- Les États-Unis ont approuvé une formulation à action prolongée de la prophylaxie pré-exposition (PrEP)
- Les options à action prolongée pourraient augmenter les taux d’utilisation et d’observance de la PrEP
- Une simulation expérimentale a révélé que la PrEP à action prolongée réduirait les nouvelles infections par le VIH jusqu’à 54 %
Depuis une décennie, la prophylaxie pré-exposition au VIH (PrEP), qui consiste à prendre des médicaments anti-VIH spécifiques avant et après les relations sexuelles pour réduire le risque de contracter le VIH, est utilisée de plus en plus dans de nombreux pays à revenu élevé. Les soins associés à l’usage de la PrEP incluent des rendez-vous médicaux et des tests de laboratoire réguliers.

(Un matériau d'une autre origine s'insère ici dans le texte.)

(** Replies to one client, one after the other. *)
Fixpoint sends i (rs : list reply) : P unit := match rs with [] => mret tt | r :: rs => send i r ;; sends i rs end.
Lemma sends_run i rs : forall s c, subscribers s !! i = Some c -> sends i rs s = Some (tt, with_subscribers s (<[i := told c rs]> (subscribers s))).
Proof.
  induction rs as [|r rs IH]; intros s c Hc; cbn [sends].
  - unfold told. rewrite app_nil_r. rewrite insert_id; [by destruct s|]. by destruct c.
  - rewrite (P_run _ _ _ _ _ (send_run s i c r Hc)). rewrite (IH _ (told c [r])) by (cbn; apply lookup_insert_eq). unfold with_subscribers. cbn. by rewrite insert_insert_eq, told_told.
Qed.
Lemma header_run s i n h : Reply.mbulkhdr shared !! n = Some h -> addReplyHeader shared i n s = send i (ReplySpec.CObj h) s.
Proof. intros H. unfold addReplyHeader, need. unfold mbind, P_bind. by rewrite H. Qed.

(** The operation [m] takes the client from [c] to [c'] and has the value
    [a]. *)
Definition does {A} i c (m : P A) c' (a : A) : Prop :=
  forall s, pubsub_ok s -> subscribers s !! i = Some c -> exists s', m s = Some (a, s') /\ pubsub_ok s' /\ subscribers s' = <[i := c']> (subscribers s).

Lemma does_bind {A B} i c c1 c2 (m : P A) (k : A -> P B) a b : does i c m c1 a -> does i c1 (k a) c2 b -> does i c (m ≫= k) c2 b.
Proof.
  intros Hm Hk s Hok Hc. destruct (Hm s Hok Hc) as (s1 & E1 & Ok1 & S1). rewrite (P_run _ _ _ _ _ E1).
  destruct (Hk s1 Ok1) as (s2 & E2 & Ok2 & S2); [by rewrite S1, lookup_insert_eq|]. exists s2. split; [done|]. split; [done|]. by rewrite S2, S1, insert_insert_eq.
Qed.
Lemma does_ret {A} i c (a : A) : does i c (mret a) c a.
Proof. intros s Hok Hc. exists s. split; [done|]. split; [done|]. by rewrite insert_id. Qed.
Lemma does_get i c : does i c (subscriber_of i) c c.
Proof. intros s Hok Hc. exists s. unfold subscriber_of. rewrite Hc. split; [done|]. split; [done|]. by rewrite insert_id. Qed.
Lemma does_sends i c rs : does i c (sends i rs) (told c rs) tt.
Proof. intros s Hok Hc. rewrite (sends_run i rs s c Hc). eexists. split; [done|]. split; [by apply (ok_replies s i c)|done]. Qed.
Lemma does_send i c r : does i c (send i r) (told c [r]) tt.
Proof. intros s Hok Hc. rewrite (send_run s i c r Hc). eexists. split; [done|]. split; [by apply (ok_replies s i c)|done]. Qed.
Lemma does_header i c n h : Reply.mbulkhdr shared !! n = Some h -> does i c (addReplyHeader shared i n) (told c [ReplySpec.CObj h]) tt.
Proof. intros Hh s Hok Hc. rewrite (header_run s i n h Hh). by apply does_send. Qed.
Lemma does_eq {A} i c (m : P A) c1 c2 a : does i c m c1 a -> c1 = c2 -> does i c m c2 a.
Proof. by intros H <-. Qed.

Lemma does_note i c kind name : does i c (notify_client shared i kind name) (noted c kind name) tt.
Proof.
  unfold notify_client. eapply does_eq.
  - eapply does_bind; [by apply does_header|cbv beta]. eapply does_bind; [apply does_send|cbv beta].
    eapply does_bind; [instantiate (1 := tt); instantiate (1 := told _ [match name with Some k => ReplySpec.CBulkCBuffer k | None => ReplySpec.CObj (Reply.nullbulk shared) end]); destruct name; apply does_send|cbv beta].
    eapply does_bind; [apply does_get|cbv beta]. apply does_send.
  - unfold noted. rewrite !told_told. done.
Qed.
Lemma does_notify i c (notify : bool) kind name : does i c (if notify then notify_client shared i kind name else mret tt) (if notify then noted c kind name else c) tt.
Proof. destruct notify; [apply does_note|apply does_ret]. Qed.

Lemma does_subscribe i c channel : does i c (pubsubSubscribeChannel shared i channel) (c_subscribe c channel) (negb (bool_decide (channel ∈ sub_channels c))).
Proof.
  unfold pubsubSubscribeChannel, c_subscribe. eapply does_bind; [apply does_get|cbv beta]. eapply does_bind; [|eapply does_bind; [apply does_note|apply does_ret]].
  case_bool_decide as Hin; [apply does_ret|]. intros s Hok Hc. eexists. split; [reflexivity|]. split; [|done]. by apply (ok_add_channel s i c channel).
Qed.
Lemma does_unsubscribe i c channel notify : does i c (pubsubUnsubscribeChannel shared i channel notify) (c_unsubscribe notify c channel) (bool_decide (channel ∈ sub_channels c)).
Proof.
  unfold pubsubUnsubscribeChannel, c_unsubscribe. eapply does_bind; [apply does_get|cbv beta]. eapply does_bind; [|eapply does_bind; [apply does_notify|apply does_ret]].
  case_bool_decide as Hin; [|apply does_ret]. intros s Hok Hc. destruct (ok_del_channel s i c channel Hok Hc Hin) as (l & l' & El & Hr & Hok').
  unfold mbind, P_bind, set_subscriber, tables, need. cbn [with_subscribers pubsub_channels]. rewrite El, Hr. eexists. split; [reflexivity|]. by split.
Qed.
Lemma does_psubscribe i c pattern : does i c (pubsubSubscribePattern shared i pattern) (c_psubscribe c pattern) (negb (bool_decide (pattern ∈ sub_patterns c))).
Proof.
  unfold pubsubSubscribePattern, c_psubscribe. eapply does_bind; [apply does_get|cbv beta]. eapply does_bind; [|eapply does_bind; [apply does_note|apply does_ret]].
  case_bool_decide as Hin; [apply does_ret|]. intros s Hok Hc. eexists. split; [reflexivity|]. split; [|done]. by apply (ok_add_pattern s i c pattern).
Qed.
Lemma does_punsubscribe i c pattern notify : does i c (pubsubUnsubscribePattern shared i pattern notify) (c_punsubscribe notify c pattern) (bool_decide (pattern ∈ sub_patterns c)).
Proof.
  unfold pubsubUnsubscribePattern, c_punsubscribe. eapply does_bind; [apply does_get|cbv beta]. eapply does_bind; [|eapply does_bind; [apply does_notify|apply does_ret]].
  case_bool_decide as Hin; [|rewrite remove_node_none by done; apply does_ret]. destruct (remove_node_spec _ _ Hin) as (l & Hl & _). rewrite Hl.
  intros s Hok Hc. destruct (ok_del_pattern s i c pattern l Hok Hc Hl) as (pp & Hr & Hok').
  unfold mbind, P_bind, set_subscriber, tables, need. cbn [with_subscribers pubsub_patterns]. rewrite Hr. eexists. split; [reflexivity|]. by split.
Qed.
Definition handler (req : Request) : M Next :=
  if negb (String.eqb (method req) "POST") then
    ret (Answered (mkResponse 405 (Text ("Method " +:+ method req +:+ " Not Allowed"))))
  else
    apiKeySetting <- await (prisma.setting.findUnique "apiKey");;
    if negb (Js.truthy_field (option_map Setting.value apiKeySetting)) then
      ret (Answered (mkResponse 401 (Error "API key not configured in settings")))
    else
      determined <- determine_session req;;
      match determined with
      | inl response => ret (Answered response)
      | inr sessionIdToUse =>
          (if persists_user_message req then
             t <- now;;
             await (prisma.chatMessage.create sessionIdToUse "user"
                      (Js.or_else (userMessage req) EmptyString) t);;;
             t <- now;;
             await (prisma.chatSession.update sessionIdToUse t);;;
             ret tt
           else ret tt);;;
          found <- await (findUnique_include sessionIdToUse);;
          match found with
          | None => ret (Answered (mkResponse 404 (Error "Session not found")))
          | Some (session, persona, character) =>
              userPromptBody <-
                (if Js.truthy_num (userPromptId req) then
                   up <- await (prisma.userPrompt.findUnique (default 0 (userPromptId req)));;
                   ret (Js.or_else (option_map UserPrompt.body up) EmptyString)
                 else ret EmptyString);;
              match persona, character with
              | Some persona, Some character =>
                  history <- await (findMany sessionIdToUse);;
                  let body :=
                    mkApiBody (default default_temperature (temperature req)) (stream req)
                      (("system", systemContent persona character session userPromptBody)
                       :: ("user", ".")
                       :: map (format persona) history)
                      (if Js.truthy_num (maxTokens req) then maxTokens req else None) in
                  await (prisma.chatSession.setLastApiRequest sessionIdToUse
                           (stringify body));;;
                  match api req with
                  | NetworkError => throw (JsError "fetch failed")
                  | Reply _ status content reader =>
                      if negb (stream req) then
                        (if Js.truthy_field content then
                           saveAssistantMessage sessionIdToUse
                             (Js.or_else content EmptyString)
                         else ret tt);;;
                        ret (Answered (mkResponse status (UpstreamJson content)))
                      else ret (Streaming sessionIdToUse reader)
                  end
              | _, _ => throw (JsError "TypeError")    (* [persona.name] *)
              end
          end
      end.

End Handler.

End ChatSend.

(** ** The streamed chat reply when nothing disturbs it *)

Module ChatRun.

(** The handler has ended and nothing is left to save: no save is under way,
    and a disconnect would start none. *)
Definition finished (st : Chat.State) : Prop :=
  Chat.main st = Chat.Ended
  /\ forallb Chat.settled (Chat.saves st) = true
  /\ (Chat.messageSaved (Chat.vars st) = true
      \/ Chat.streamCompleted (Chat.vars st) = true
      \/ Js.truthy (Js.trim (Chat.assistantText (Chat.vars st))) = false).

(** The body reads on, undisturbed: the client is there, no listener has
    run, nothing is saved, and the text accumulated is the text sent. *)
Definition undisturbed (d : DB) (st : Chat.State) : Prop :=
  Chat.main st = Chat.Reading
  /\ Chat.saves st = []
  /\ Chat.store st = d
  /\ Chat.vars st
     = Chat.mkVars (Streams.content_of (Chat.events (Chat.res st))) false false false
  /\ Chat.res_writable (Chat.res st) = true
  /\ Chat.ended (Chat.res st) = false.

(** What is in the store and in the state once the handler has ended,
    undisturbed, on the store [d]. *)
Definition outcome (sessionIdToUse : Z) (d : DB) (st : Chat.State) : Prop :=
  Chat.main st = Chat.Ended
  /\ Chat.saves st = []
  /\ Chat.ended (Chat.res st) = true
  /\ Chat.assistantText (Chat.vars st) = Streams.content_of (Chat.events (Chat.res st))
  /\ (if Js.truthy (Js.trim (Chat.assistantText (Chat.vars st)))
      then Chat.messageSaved (Chat.vars st) = true
           /\ exists t,
                chatMessages (Chat.store st)
                = Chat.persisted sessionIdToUse (Chat.assistantText (Chat.vars st)) t d
      else chatMessages (Chat.store st) = chatMessages d)
  /\ finished st.

End ChatRun.

(** ** Sample data *)

Module Sample.

Definition quote : string := String "034" EmptyString.

(** The payload of a streamed delta:
    [{ choices: [ { delta: { content: text } } ] }] as JSON. *)
Definition delta_prefix : string :=
  "{" +:+ quote +:+ "choices" +:+ quote +:+ ":[{" +:+ quote +:+ "delta" +:+ quote
  +:+ ":{" +:+ quote +:+ "content" +:+ quote +:+ ":" +:+ quote.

Lorsqu’elle est utilisée comme il se doit, notamment par des hommes gais, bisexuels et d’autres hommes ayant des relations sexuelles avec des hommes (hommes gbHARSAH), la PrEP se révèle très efficace, autant dans les essais cliniques qu’au sein de la communauté. Dans la plupart des pays à revenu élevé, la version la plus utilisée de la PrEP est une association de deux médicaments pris sous forme de comprimés, soit le ténofovir et la FTC.
La PrEP injectable au cabotégravir
L’année dernière, les options en matière de PrEP se sont élargies aux États-Unis grâce à l’approbation d’une formulation injectable à action prolongée d’un médicament appelé cabotégravir (vendu sous la marque Apretude). À la suite de doses d’induction, ce médicament est injecté profondément dans les muscles du fessier une fois tous les deux mois. Apretude n’est pas approuvé au Canada, dans l’Union européenne, au Royaume-Uni ou dans d’autres pays à revenu élevé. Notons à cet égard que, au moment de la publication de ce bulletin, le fabricant d’Apretude, Viiv Healthcare, n’avait pas soumis de dossier sur son médicament aux autorités de ces pays, et ce, pour des raisons non dévoilées.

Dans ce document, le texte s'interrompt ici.